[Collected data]
####################
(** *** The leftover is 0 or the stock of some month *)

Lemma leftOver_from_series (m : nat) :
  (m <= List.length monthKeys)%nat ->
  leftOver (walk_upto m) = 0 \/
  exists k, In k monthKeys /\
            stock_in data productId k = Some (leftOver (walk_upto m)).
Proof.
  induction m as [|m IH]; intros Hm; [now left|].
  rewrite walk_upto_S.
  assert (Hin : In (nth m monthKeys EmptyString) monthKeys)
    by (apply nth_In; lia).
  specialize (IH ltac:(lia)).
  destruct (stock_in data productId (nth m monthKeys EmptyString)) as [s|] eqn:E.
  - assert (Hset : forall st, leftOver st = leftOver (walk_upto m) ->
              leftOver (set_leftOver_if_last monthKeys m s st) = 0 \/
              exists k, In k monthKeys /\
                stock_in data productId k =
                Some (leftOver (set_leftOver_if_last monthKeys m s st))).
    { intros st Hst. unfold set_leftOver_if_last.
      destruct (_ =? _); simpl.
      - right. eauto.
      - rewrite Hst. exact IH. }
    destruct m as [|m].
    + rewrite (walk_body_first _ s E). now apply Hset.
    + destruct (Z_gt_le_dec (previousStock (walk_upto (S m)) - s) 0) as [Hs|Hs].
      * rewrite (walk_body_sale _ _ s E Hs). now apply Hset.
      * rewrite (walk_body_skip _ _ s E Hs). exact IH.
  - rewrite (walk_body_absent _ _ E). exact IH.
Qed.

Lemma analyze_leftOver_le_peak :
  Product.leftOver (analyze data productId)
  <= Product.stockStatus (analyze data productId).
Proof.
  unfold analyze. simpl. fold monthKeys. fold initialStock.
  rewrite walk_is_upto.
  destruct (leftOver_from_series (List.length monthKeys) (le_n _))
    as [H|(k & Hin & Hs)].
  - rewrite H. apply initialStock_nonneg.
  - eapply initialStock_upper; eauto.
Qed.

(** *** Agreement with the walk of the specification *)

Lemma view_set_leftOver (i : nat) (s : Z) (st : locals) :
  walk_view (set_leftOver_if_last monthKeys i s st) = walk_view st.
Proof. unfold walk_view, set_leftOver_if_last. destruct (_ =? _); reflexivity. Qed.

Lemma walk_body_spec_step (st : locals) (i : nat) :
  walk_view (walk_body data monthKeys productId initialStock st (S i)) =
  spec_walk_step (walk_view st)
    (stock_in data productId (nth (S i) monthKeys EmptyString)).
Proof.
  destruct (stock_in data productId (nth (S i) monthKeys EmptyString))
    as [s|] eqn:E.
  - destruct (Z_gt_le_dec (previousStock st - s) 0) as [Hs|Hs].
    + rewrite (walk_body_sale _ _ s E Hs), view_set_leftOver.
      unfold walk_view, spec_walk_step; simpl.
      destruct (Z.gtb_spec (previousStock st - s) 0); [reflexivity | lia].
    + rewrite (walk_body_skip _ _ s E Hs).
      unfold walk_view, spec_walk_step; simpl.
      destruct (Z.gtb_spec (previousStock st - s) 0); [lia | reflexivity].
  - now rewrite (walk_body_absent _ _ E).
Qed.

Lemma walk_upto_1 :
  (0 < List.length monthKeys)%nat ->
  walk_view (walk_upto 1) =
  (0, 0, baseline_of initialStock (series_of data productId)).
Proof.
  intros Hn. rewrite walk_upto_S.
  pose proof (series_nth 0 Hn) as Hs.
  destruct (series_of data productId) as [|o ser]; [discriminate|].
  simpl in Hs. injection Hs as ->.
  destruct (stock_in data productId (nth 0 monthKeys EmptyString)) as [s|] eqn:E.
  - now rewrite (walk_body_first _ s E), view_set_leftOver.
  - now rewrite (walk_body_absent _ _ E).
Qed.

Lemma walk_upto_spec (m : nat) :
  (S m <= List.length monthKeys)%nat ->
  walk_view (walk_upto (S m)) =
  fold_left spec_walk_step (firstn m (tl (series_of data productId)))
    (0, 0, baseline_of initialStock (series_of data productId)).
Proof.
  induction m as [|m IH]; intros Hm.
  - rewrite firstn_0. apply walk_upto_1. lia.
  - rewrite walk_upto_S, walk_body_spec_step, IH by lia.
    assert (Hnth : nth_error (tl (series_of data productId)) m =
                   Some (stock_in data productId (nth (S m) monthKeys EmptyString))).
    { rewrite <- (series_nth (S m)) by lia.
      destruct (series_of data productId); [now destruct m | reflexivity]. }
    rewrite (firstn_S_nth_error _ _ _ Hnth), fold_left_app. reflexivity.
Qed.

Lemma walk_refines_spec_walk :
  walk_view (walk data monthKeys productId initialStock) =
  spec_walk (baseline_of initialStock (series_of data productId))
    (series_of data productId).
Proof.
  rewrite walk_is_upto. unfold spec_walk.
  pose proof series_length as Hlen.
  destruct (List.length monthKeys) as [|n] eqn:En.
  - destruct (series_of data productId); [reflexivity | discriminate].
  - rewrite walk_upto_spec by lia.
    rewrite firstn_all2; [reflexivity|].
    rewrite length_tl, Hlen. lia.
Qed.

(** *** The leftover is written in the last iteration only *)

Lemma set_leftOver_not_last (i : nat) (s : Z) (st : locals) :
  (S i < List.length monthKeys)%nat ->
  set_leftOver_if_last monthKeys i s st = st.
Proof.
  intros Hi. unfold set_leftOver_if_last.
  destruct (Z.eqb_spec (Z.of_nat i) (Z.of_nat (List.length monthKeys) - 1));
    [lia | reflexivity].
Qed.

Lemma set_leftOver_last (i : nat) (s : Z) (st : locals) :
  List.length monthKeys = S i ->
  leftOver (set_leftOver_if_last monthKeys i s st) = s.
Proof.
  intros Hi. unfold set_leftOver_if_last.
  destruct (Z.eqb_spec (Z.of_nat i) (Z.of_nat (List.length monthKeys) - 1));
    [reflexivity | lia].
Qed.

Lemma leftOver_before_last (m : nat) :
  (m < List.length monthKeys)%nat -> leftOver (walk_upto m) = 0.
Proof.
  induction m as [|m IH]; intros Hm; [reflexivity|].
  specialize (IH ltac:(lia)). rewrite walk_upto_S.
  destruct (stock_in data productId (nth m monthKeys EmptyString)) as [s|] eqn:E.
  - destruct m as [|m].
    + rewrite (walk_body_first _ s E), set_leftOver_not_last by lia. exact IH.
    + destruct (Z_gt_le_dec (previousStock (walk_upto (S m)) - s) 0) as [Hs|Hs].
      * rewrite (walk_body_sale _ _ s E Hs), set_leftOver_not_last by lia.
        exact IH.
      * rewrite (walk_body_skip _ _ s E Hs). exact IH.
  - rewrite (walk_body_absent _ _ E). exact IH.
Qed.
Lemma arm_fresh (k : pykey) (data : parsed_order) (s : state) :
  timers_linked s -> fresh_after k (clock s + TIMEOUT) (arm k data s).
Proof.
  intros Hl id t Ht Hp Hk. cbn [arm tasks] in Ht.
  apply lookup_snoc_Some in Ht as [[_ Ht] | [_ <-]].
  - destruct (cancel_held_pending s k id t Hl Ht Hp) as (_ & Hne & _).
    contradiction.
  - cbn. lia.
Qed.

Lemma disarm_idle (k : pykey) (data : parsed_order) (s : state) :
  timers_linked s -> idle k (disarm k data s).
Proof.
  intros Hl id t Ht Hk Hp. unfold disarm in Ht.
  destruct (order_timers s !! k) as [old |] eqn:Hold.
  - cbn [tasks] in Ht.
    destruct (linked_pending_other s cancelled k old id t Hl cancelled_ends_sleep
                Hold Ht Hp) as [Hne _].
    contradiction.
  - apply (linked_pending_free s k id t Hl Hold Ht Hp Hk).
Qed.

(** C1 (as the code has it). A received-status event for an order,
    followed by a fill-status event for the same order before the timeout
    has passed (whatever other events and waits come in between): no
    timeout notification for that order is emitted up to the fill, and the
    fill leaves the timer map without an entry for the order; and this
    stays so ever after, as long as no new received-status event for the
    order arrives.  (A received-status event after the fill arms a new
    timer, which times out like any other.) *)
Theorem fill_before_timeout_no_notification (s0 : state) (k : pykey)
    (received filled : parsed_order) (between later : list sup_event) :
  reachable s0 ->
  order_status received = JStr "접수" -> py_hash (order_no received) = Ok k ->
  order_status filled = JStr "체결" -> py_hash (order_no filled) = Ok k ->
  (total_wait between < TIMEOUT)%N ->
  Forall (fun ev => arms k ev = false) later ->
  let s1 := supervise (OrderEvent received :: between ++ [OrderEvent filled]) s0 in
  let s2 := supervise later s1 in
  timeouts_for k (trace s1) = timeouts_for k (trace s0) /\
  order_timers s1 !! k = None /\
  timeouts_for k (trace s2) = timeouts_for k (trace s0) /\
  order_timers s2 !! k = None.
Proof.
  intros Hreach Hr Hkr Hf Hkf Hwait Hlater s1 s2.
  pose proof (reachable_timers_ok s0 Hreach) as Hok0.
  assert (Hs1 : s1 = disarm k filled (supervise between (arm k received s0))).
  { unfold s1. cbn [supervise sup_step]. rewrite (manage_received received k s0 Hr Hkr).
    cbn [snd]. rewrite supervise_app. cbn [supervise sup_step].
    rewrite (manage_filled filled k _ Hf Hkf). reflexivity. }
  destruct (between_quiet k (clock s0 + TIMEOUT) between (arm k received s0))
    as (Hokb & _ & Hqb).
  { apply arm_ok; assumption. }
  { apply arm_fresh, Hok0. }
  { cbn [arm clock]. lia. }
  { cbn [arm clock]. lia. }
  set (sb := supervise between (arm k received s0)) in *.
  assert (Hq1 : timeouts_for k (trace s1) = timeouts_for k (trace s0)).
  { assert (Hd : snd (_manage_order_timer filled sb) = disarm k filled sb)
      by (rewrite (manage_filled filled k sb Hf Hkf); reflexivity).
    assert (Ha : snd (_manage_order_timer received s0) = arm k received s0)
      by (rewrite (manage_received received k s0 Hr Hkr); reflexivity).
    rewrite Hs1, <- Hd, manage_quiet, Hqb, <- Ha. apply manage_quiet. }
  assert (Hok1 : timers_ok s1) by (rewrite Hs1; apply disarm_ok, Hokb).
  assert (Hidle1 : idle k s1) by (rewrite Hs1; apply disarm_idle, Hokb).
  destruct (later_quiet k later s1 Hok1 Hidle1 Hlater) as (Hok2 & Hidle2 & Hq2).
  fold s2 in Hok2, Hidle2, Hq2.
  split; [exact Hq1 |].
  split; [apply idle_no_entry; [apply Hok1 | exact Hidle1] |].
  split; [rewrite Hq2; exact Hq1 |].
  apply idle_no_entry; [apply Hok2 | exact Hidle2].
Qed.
####################
About this exercise:
Reproduce verbatim the lines above, from the line with "E Hs), view_set_leftOver." through the line with "(0 < List.length monthKeys)%nat ->".

Response to this exercise:
    + rewrite (walk_body_sale _ _ s E Hs), view_set_leftOver.
      unfold walk_view, spec_walk_step; simpl.
      destruct (Z.gtb_spec (previousStock st - s) 0); [reflexivity | lia].
    + rewrite (walk_body_skip _ _ s E Hs).
      unfold walk_view, spec_walk_step; simpl.
      destruct (Z.gtb_spec (previousStock st - s) 0); [lia | reflexivity].
  - now rewrite (walk_body_absent _ _ E).
Qed.

Lemma walk_upto_1 :
  (0 < List.length monthKeys)%nat ->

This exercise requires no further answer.